For four years, Preston Spire intentionally hired and promoted more women. Today, five of the firm’s seven top leaders are women, which Preston and Spire say is notable.
Women now make up 56% of leaders in the U.S. advertising and marketing industries, according to the Alliance for Inclusive and Multicultural Marketing. But the share of women in the highly coveted role of “creative director” in the $33 billion ad sector is 11%, according to industry tracking firm 3% Conference.
“We are proud to change that,” Preston said.
The agency’s revenue should grow 10% this year, Preston said.
During the pandemic, the company gained clients Western National Insurance, Medicare Advantage Plans in Vermont and North Dakota, and the senior citizen care firm LifeSprk.
They join longtime clients such as UCare, Wings Financial Credit Union, Ameriprise Financial, Medtronic, Common Spirit Health, YMCA and the relative newcomer Paisley Park.
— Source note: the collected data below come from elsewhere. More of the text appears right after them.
Lemma resolve_cases (r : t Listener) :
  registry_wf (plugins _ r) →
  let ps := plugins _ r in
  match (resolveDependencies _ satisfies r).2 with
  | Ok out => acyclic_deps (registered_deps ps) ∧ dependencies_met ps ∧
      id <$> out ≡ₚ JsMap.keys ps ∧ dep_order (registered_deps ps) (id <$> out) ∧
      ∀ p, p ∈ out → JsMap.get (buildDependencyGraph ps) (id p) = Some p
  | Throw (CircularDependency c _) => dep_cycle (registered_deps ps) c
  | Throw (MissingDependency i d) => d ∈ declared ps i ∧ d ∉ JsMap.keys ps
  | Throw (VersionMismatch i d) => ∃ p q range, JsMap.get ps i = Some p ∧
      (d, range) ∈ default [] (dependencies_decl (metadata p)) ∧
      JsMap.get ps d = Some q ∧ satisfies (version (metadata q)) range = false
  | Throw _ => False
  end.
Proof.
  intros Hwf ps. cbn [snd resolveDependencies]. fold ps. fold ps in Hwf.
  destruct (build_spec ps Hwf) as (Hk & Hcore & Hd & _). set (g := buildDependencyGraph ps) in *.
  assert (∀ i p, JsMap.get g i = Some p → id p = i ∧ name (metadata p) = i) as Hgid.
  { intros i p (q & Hq & -> & -> & _)%(core_get Hcore). by apply Hwf. }
  assert (registry_wf g) as Hgwf.
  { split; [|done]. unfold JsMap.wf. rewrite Hk. apply Hwf. }
  assert (∀ x y, y ∈ deps_of g x ↔ y ∈ registered_deps ps x) as Heq.
  { intros x y. rewrite Hd. unfold registered_deps. rewrite list_elem_of_filter. tauto. }
  destruct (dep_relation_equiv _ _ Heq) as (Hacy & Hord & Hcyc).
  assert (∀ x d, d ∈ deps_of g x → d ∈ JsMap.keys g) as Hdom.
  { intros x d Hx. rewrite Hk. by apply Hd in Hx as [_ ?]. }
  assert (∀ i p, JsMap.get g i = Some p → id p = i) as Hgid1 by (intros; by apply Hgid).
  assert (NoDup (JsMap.keys g)) as HgK by apply Hgwf.
  pose proof (detectCycles_ok g HgK Hgid1 Hdom) as Hdet.
  destruct (detectCycles g) as [u|[]]; cbn [mbind result_bind]; try done; [|by apply Hcyc].
  pose proof (validate_spec g Hgwf) as Hval.
  destruct (validateDependencies satisfies g) as [u'|[]]; cbn [mbind result_bind]; try done.
  - destruct (topologicalSort_ok g HgK Hgid1 Hdom Hdet) as (out & -> & Hperm & Hto & Hreg).
    split_and!; [by apply Hacy| |by rewrite Hperm, Hk|by apply Hord|done].
    intros i p d range Hp Hdr. assert (∃ p', JsMap.get g i = Some p') as [p' Hp'].
    { apply JsMap.elem_of_keys. rewrite Hk. apply JsMap.elem_of_keys. by eexists. }
    destruct (core_get Hcore Hp') as (p0 & Hp0 & _ & Hm & _). simplify_eq. rewrite <-Hm in Hdr.
    destruct (Hval i p' d range Hp' Hdr) as (q & Hq & Hs).
    destruct (core_get Hcore Hq) as (q0 & Hq0 & _ & Hmq & _). exists q0. by rewrite <-Hmq.
  - destruct Hval as [H1 H2]. rewrite Hk in H2. split; [|done]. revert H1. unfold declared.
    destruct (JsMap.get g pluginId) as [p|] eqn:Hp; [|by intros ?%elem_of_nil].
    destruct (core_get Hcore Hp) as (p0 & -> & _ & Hm & _). cbn. unfold dep_names. by rewrite Hm.
  - destruct Hval as (p & q & range & Hp & Hdr & Hq & Hs).
    destruct (core_get Hcore Hp) as (p0 & Hp0 & _ & Hm & _).
    destruct (core_get Hcore Hq) as (q0 & Hq0 & _ & Hmq & _).
    exists p0, q0, range. rewrite <-Hm, <-Hmq. done.
Qed.

(** [resolveDependencies] returns a load order exactly when the declared
    dependencies are present, in a version of their range, and without a
    cycle; otherwise it throws. *)
Theorem resolveDependencies_decides (r : t Listener) :
  registry_wf (plugins _ r) →
  (∃ out, (resolveDependencies _ satisfies r).2 = Ok out) ↔
  acyclic_deps (registered_deps (plugins _ r)) ∧ dependencies_met (plugins _ r).
Proof.
  intros Hwf. pose proof (resolve_cases r Hwf) as Hres. cbv zeta in Hres.
  destruct (resolveDependencies _ satisfies r).2 as [out|e] eqn:Hr.
  - split; [|eauto]. intros _. tauto.
  - split; [by intros [? ?]|]. intros [Hac Hmet]. exfalso.
    destruct e; try done.
    + by eapply dep_cycle_not_acyclic.
    + destruct Hres as [Hd Hni]. unfold declared in Hd.
      destruct (JsMap.get (plugins _ r) pluginId) as [p|] eqn:Hp; [|by apply elem_of_nil in Hd].
      apply list_elem_of_fmap in Hd as ([d range] & -> & Hin).
      destruct (Hmet _ p _ _ Hp Hin) as (q & Hq & _). apply Hni, JsMap.elem_of_keys. by eexists.
    + destruct Hres as (p & q & range & Hp & Hin & Hq & Hs).
      destruct (Hmet _ p _ _ Hp Hin) as (q' & Hq' & Hs'). simplify_eq. congruence.
Qed.

Lemma resolveDependencies_load_order (r : t Listener) out :
  registry_wf (plugins _ r) →
  (resolveDependencies _ satisfies r).2 = Ok out →
  id <$> out ≡ₚ JsMap.keys (plugins _ r) ∧
  dep_order (declared (plugins _ r)) (id <$> out) ∧
  dependencies_met (plugins _ r) ∧
  (getUnloadOrder _ satisfies r).2 = Ok (reverse out).
Proof.
  intros Hwf Hr. pose proof (resolve_cases r Hwf) as Hres. cbv zeta in Hres.
  rewrite Hr in Hres. destruct Hres as (_ & Hmet & Hperm & Ho & _). split_and!; [done| |done|].
  - intros l1 x l2 Heq d Hd. apply (Ho l1 x l2 Heq).
    unfold registered_deps. apply list_elem_of_filter. split; [|done].
    unfold declared in Hd. destruct (JsMap.get (plugins _ r) x) as [p|] eqn:Hp;
      [|by apply elem_of_nil in Hd].
    apply list_elem_of_fmap in Hd as ([d' range] & -> & Hin).
    destruct (Hmet _ p _ _ Hp Hin) as (q & Hq & _). apply JsMap.elem_of_keys. by eexists.
  - unfold getUnloadOrder, mbind, stx_bind.
    destruct (resolveDependencies _ satisfies r) as [r' res]. cbn in Hr. by subst.
Qed.

(** C39: The load order has every plugin once, after all the plugins it
    declares to depend on, and those are registered in a compatible version;
    the unload order has the dependents first. *)
Theorem resolveDependencies_order (r : t Listener) out :
  registry_wf (plugins _ r) →
  (resolveDependencies _ satisfies r).2 = Ok out →
  id <$> out ≡ₚ JsMap.keys (plugins _ r) ∧
  dep_order (declared (plugins _ r)) (id <$> out) ∧
  dependencies_met (plugins _ r) ∧
  (getUnloadOrder _ satisfies r).2 = Ok (reverse out).
Proof. apply resolveDependencies_load_order. Qed.

(** A refusal is justified: the reported cycle is a cycle of declared
    dependencies, a reported missing or incompatible dependency is declared and
    absent or outside its range; no search runs out. *)
Theorem resolveDependencies_errors (r : t Listener) e :
  registry_wf (plugins _ r) →
  (resolveDependencies _ satisfies r).2 = Throw e →
  match e with
  | CircularDependency c _ => dep_cycle (registered_deps (plugins _ r)) c
  | MissingDependency i d => d ∈ declared (plugins _ r) i ∧ d ∉ JsMap.keys (plugins _ r)
  | VersionMismatch i d => ∃ p q range, JsMap.get (plugins _ r) i = Some p ∧
      (d, range) ∈ default [] (dependencies_decl (metadata p)) ∧
      JsMap.get (plugins _ r) d = Some q ∧ satisfies (version (metadata q)) range = false
  | _ => False
  end.
Proof.
  intros Hwf Hr. pose proof (resolve_cases r Hwf) as Hres. cbv zeta in Hres.
  rewrite Hr in Hres. by destruct e.
Qed.

(** ** Lifecycle *)

(** The operations of the registry, with any arguments. *)
Inductive reg_step : t Listener → t Listener → Prop :=
| step_register r file meta r' p :
    register _ r file meta = Ok (r', p) → reg_step r r'
| step_unregister r i : reg_step r (unregister _ r i)
| step_setState now1 now2 r i s e r' :
    setState _ now1 now2 r i s e = Ok r' → reg_step r r'
| step_resolve r : reg_step r (resolveDependencies _ satisfies r).1
| step_on r l : reg_step r (onStateChange _ r l)
| step_off r l : reg_step r (offStateChange _ r l).

Definition reachable (r : t Listener) : Prop := rtc reg_step (initial _) r.

(** The states a plugin is in only after its code was loaded. *)
Definition after_load (s : PluginState) : bool :=
  match s with
  | LOADED | SYNCING | ENABLED | DISABLED | CRASHED | UNLOADING => true
  | _ => false
  end.

Definition plugin_ok (i : string) (p : IRegisteredPlugin) : Prop :=
  id p = i ∧ name (metadata p) = i ∧
  (after_load (state p) = true → is_Some (loadedAt p)) ∧
  (state p = ENABLED → is_Some (enabledAt p)).

(** A recorded dependent is registered, and depends on the plugin. *)
Definition links_ok ps : Prop := ∀ x y, y ∈ dependents_of ps x → x ∈ deps_of ps y.

Record registry_inv (r : t Listener) : Prop := {
  ri_wf : JsMap.wf (plugins _ r);
  ri_plugins : ∀ i p, JsMap.get (plugins _ r) i = Some p → plugin_ok i p;
  ri_links : links_ok (plugins _ r);
  ri_listeners : NoDup (stateListeners _ r);
  ri_notified : ∀ l c, (l, c) ∈ notified _ r →
    newState c ∈ VALID_STATE_TRANSITIONS (previousState c)
}.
Paisley Park turned to the agency in December 2019 to reach more Twin Cities museum-goers and to help the former studio prepare for events tied to the five-year anniversary of music star Prince’s death.
But soon after winning the job, COVID struck and the museum was forced to close.
“Nobody wanted to shut down and not have tours of the museum,” Spire said. “But it gave us a chance to get their house in order and build anew website, a new brand,” and to engage with Prince fans via virtual events with musicians and artists.
Now that Paisley Park reopened, the agency is working on new marketing efforts.
This year, the agency is also focused on increasing diversity beyond women. It is working with The BrandLab, hosting anti-bias training for employees, and is slowly hiring more people of color. The agency newly requires at least two people of color to be interviewed for every job opening.
It’s important to reach out to woman and people of color and “getting them to understand that they could get into advertising” and get creative, satisfying and well-paying jobs, Spire said.